Stored items:
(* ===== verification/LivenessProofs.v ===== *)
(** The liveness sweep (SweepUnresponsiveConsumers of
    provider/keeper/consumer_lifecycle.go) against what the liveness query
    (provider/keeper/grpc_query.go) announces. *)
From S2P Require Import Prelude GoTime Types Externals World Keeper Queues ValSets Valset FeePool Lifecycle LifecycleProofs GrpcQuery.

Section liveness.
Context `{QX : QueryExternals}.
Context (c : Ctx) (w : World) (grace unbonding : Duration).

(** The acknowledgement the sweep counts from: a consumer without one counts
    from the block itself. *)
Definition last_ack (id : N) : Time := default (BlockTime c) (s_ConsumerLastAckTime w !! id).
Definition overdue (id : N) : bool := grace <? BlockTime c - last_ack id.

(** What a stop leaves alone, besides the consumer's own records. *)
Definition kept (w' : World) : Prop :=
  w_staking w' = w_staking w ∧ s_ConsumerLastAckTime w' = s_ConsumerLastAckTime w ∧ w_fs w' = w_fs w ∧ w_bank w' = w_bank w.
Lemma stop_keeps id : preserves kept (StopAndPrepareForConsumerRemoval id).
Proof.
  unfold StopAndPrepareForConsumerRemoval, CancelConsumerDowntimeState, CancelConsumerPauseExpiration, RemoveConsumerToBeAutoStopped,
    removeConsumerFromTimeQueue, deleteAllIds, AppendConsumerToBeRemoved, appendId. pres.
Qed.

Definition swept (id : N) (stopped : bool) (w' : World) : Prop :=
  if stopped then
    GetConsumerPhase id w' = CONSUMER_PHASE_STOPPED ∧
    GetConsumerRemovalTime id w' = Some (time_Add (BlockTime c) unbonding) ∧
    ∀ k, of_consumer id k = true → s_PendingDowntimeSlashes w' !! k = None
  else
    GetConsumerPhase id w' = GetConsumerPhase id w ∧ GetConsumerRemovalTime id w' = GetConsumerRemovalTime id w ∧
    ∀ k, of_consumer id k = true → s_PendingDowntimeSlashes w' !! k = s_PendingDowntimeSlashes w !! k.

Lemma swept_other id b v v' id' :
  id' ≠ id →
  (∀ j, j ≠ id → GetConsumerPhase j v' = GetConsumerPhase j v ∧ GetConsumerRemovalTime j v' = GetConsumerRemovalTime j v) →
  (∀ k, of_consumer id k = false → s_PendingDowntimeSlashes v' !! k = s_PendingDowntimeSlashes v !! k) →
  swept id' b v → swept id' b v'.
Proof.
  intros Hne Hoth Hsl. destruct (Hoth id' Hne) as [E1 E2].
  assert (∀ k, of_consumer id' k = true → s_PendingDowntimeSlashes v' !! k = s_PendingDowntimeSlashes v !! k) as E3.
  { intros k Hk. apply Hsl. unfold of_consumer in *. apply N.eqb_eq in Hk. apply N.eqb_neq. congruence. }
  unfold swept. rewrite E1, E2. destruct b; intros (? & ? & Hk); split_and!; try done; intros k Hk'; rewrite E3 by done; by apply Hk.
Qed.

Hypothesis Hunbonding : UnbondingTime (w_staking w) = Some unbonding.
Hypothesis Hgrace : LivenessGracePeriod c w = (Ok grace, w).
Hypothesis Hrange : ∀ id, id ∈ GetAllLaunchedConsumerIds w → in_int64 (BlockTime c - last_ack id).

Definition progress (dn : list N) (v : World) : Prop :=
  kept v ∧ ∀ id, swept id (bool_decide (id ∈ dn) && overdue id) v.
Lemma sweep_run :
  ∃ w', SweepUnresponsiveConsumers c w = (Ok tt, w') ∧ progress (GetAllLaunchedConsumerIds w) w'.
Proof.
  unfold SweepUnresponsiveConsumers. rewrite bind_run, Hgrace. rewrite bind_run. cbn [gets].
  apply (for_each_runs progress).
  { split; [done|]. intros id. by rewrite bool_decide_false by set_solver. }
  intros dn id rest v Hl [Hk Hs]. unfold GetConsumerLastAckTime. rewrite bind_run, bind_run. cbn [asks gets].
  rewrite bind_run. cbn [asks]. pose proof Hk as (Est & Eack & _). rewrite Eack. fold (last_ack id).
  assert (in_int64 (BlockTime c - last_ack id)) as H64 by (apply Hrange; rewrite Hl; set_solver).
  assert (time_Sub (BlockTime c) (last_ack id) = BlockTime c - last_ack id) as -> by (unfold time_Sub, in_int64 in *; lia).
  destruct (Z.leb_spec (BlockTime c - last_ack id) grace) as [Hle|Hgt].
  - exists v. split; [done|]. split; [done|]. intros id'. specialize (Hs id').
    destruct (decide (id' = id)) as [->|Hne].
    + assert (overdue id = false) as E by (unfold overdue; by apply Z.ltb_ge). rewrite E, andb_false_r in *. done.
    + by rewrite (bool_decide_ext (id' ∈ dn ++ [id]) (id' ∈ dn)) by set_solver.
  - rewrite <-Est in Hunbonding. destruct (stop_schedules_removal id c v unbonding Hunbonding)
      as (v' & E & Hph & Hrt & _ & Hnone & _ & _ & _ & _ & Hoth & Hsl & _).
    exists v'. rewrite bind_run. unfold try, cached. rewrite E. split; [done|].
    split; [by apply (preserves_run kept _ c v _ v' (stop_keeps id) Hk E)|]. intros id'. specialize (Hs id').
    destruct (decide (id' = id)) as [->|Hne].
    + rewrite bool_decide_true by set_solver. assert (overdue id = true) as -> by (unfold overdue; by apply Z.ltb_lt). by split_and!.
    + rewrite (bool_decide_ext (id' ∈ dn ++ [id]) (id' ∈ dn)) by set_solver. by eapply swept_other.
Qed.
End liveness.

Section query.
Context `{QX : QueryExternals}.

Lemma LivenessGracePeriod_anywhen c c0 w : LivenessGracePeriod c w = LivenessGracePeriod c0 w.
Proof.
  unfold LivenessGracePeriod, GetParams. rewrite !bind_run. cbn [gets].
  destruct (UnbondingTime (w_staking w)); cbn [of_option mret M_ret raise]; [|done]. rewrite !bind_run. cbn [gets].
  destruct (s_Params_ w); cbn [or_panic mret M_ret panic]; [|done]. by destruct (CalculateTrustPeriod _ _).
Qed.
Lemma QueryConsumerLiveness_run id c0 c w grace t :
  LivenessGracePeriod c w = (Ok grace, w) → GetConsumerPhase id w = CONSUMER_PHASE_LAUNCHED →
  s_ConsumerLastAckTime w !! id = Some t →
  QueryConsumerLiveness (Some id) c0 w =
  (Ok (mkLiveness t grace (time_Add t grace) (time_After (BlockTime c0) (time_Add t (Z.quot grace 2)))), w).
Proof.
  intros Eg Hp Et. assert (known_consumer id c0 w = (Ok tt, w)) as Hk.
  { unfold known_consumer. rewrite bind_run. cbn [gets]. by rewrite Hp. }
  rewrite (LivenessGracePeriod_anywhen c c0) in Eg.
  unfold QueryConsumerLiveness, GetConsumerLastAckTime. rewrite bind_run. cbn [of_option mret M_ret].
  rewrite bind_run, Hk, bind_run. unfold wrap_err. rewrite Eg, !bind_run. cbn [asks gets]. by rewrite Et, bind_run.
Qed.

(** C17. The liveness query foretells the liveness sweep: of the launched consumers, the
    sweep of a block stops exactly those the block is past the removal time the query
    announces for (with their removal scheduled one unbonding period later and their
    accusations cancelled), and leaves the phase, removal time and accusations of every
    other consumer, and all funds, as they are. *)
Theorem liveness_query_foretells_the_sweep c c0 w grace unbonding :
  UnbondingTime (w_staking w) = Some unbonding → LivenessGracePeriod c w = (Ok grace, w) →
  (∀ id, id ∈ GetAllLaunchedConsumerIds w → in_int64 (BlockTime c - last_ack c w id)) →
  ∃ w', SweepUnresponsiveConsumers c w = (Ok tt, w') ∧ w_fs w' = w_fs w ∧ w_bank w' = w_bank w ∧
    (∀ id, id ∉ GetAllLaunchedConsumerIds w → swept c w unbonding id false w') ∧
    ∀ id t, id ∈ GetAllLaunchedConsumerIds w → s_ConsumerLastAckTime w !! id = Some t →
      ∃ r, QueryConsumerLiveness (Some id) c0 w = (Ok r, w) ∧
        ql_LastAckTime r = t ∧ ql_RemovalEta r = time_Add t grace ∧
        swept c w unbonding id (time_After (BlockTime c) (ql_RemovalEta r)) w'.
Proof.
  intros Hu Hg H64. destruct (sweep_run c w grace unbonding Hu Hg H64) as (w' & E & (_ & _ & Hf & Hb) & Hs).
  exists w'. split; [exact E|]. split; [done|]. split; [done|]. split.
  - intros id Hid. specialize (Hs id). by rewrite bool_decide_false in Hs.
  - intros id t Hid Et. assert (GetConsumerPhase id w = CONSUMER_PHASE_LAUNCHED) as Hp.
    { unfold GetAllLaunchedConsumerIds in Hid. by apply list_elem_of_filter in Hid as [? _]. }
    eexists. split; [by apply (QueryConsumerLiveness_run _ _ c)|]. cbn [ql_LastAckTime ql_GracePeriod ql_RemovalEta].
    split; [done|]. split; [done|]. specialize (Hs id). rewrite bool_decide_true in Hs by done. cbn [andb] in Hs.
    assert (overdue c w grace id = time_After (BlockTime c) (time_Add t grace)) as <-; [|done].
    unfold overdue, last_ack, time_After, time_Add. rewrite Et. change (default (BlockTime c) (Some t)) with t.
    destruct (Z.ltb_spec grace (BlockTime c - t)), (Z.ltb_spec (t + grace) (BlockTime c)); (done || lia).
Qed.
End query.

...

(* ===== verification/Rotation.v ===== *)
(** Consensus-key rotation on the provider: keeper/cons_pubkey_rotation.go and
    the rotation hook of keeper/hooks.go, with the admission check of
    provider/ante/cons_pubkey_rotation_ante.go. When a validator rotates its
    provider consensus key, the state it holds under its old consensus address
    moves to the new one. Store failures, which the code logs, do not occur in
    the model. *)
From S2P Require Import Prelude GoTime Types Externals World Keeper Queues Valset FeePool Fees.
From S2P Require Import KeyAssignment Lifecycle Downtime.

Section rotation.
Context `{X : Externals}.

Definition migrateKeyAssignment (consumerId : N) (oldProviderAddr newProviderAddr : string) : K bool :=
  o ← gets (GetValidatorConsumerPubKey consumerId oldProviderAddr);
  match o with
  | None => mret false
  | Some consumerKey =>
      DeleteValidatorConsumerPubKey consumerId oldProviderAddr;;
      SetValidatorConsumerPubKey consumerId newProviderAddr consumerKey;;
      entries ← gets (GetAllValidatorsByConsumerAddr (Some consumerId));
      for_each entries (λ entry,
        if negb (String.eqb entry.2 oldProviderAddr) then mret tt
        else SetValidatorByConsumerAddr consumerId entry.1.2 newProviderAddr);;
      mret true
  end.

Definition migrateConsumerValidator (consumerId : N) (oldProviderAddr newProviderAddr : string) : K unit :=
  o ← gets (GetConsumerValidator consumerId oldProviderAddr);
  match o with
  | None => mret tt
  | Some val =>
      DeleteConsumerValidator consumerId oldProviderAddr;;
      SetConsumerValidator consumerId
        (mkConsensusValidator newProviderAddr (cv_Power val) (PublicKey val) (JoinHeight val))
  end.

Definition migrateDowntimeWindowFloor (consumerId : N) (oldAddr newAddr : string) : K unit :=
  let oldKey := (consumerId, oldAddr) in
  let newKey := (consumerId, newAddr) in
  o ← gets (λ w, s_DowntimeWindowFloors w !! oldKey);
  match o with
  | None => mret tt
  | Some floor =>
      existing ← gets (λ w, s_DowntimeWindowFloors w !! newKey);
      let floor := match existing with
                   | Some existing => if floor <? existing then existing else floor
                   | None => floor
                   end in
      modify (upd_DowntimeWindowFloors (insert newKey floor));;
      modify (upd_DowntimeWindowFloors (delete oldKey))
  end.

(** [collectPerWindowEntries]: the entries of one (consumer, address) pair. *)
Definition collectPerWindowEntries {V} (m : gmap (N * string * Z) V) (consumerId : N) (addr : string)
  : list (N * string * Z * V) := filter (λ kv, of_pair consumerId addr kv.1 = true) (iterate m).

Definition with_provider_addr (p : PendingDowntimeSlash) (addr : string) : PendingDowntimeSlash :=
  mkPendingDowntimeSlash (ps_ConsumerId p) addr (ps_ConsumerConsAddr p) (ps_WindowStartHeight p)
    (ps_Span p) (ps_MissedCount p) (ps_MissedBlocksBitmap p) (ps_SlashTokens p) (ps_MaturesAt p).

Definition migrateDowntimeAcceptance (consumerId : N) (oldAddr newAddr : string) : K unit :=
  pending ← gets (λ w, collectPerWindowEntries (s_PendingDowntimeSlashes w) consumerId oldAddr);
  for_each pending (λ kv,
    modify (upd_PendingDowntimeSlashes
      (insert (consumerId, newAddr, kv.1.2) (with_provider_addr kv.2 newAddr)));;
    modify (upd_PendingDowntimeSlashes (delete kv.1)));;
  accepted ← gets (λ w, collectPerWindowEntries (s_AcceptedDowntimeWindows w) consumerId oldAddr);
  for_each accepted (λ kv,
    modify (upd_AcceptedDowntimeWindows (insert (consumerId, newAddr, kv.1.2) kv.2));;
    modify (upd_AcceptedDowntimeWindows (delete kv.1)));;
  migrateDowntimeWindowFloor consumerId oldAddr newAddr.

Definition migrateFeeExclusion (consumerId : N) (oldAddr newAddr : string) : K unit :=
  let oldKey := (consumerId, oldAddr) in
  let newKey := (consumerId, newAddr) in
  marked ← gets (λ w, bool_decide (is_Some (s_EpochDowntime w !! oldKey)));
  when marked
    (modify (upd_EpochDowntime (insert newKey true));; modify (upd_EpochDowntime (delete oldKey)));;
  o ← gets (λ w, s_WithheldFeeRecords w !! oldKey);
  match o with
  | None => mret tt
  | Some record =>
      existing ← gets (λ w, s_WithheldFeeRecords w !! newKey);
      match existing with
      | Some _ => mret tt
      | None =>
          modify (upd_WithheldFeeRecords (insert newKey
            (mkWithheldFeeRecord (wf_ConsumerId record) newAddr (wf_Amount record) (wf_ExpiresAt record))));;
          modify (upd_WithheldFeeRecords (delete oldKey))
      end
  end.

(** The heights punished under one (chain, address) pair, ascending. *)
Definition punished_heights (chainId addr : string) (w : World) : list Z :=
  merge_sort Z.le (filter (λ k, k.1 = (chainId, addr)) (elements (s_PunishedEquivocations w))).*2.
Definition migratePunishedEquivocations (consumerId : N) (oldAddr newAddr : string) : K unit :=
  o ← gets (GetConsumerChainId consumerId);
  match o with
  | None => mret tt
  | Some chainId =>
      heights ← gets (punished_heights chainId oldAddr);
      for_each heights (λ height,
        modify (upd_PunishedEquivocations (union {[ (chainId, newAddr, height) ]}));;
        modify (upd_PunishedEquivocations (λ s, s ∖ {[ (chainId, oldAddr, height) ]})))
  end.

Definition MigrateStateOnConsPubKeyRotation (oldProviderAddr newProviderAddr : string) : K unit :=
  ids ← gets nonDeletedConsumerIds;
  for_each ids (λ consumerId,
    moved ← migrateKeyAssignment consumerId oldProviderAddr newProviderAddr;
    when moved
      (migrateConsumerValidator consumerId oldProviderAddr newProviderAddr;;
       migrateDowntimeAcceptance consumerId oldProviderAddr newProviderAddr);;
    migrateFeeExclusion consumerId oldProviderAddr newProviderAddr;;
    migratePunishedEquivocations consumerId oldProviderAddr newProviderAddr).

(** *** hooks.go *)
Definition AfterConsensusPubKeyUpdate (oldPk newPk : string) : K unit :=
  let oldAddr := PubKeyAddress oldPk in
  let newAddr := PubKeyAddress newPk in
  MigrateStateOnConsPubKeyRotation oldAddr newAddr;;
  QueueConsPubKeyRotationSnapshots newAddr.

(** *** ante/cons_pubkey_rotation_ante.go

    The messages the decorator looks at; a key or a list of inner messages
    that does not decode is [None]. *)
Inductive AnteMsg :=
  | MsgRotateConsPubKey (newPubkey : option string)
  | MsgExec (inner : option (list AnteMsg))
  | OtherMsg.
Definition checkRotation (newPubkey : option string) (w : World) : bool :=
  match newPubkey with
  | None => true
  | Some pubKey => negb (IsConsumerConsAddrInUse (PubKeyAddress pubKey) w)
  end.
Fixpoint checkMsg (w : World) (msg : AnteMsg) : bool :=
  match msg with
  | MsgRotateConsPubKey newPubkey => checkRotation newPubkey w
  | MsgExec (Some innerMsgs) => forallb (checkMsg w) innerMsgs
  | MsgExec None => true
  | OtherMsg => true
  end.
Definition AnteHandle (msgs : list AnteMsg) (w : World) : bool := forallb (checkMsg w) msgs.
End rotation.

Work instructions:
Copy out each line of the records that holds the string "Prelude".

Exercise solution:
From S2P Require Import Prelude GoTime Types Externals World Keeper Queues ValSets Valset FeePool Lifecycle LifecycleProofs GrpcQuery.
From S2P Require Import Prelude GoTime Types Externals World Keeper Queues Valset FeePool Fees.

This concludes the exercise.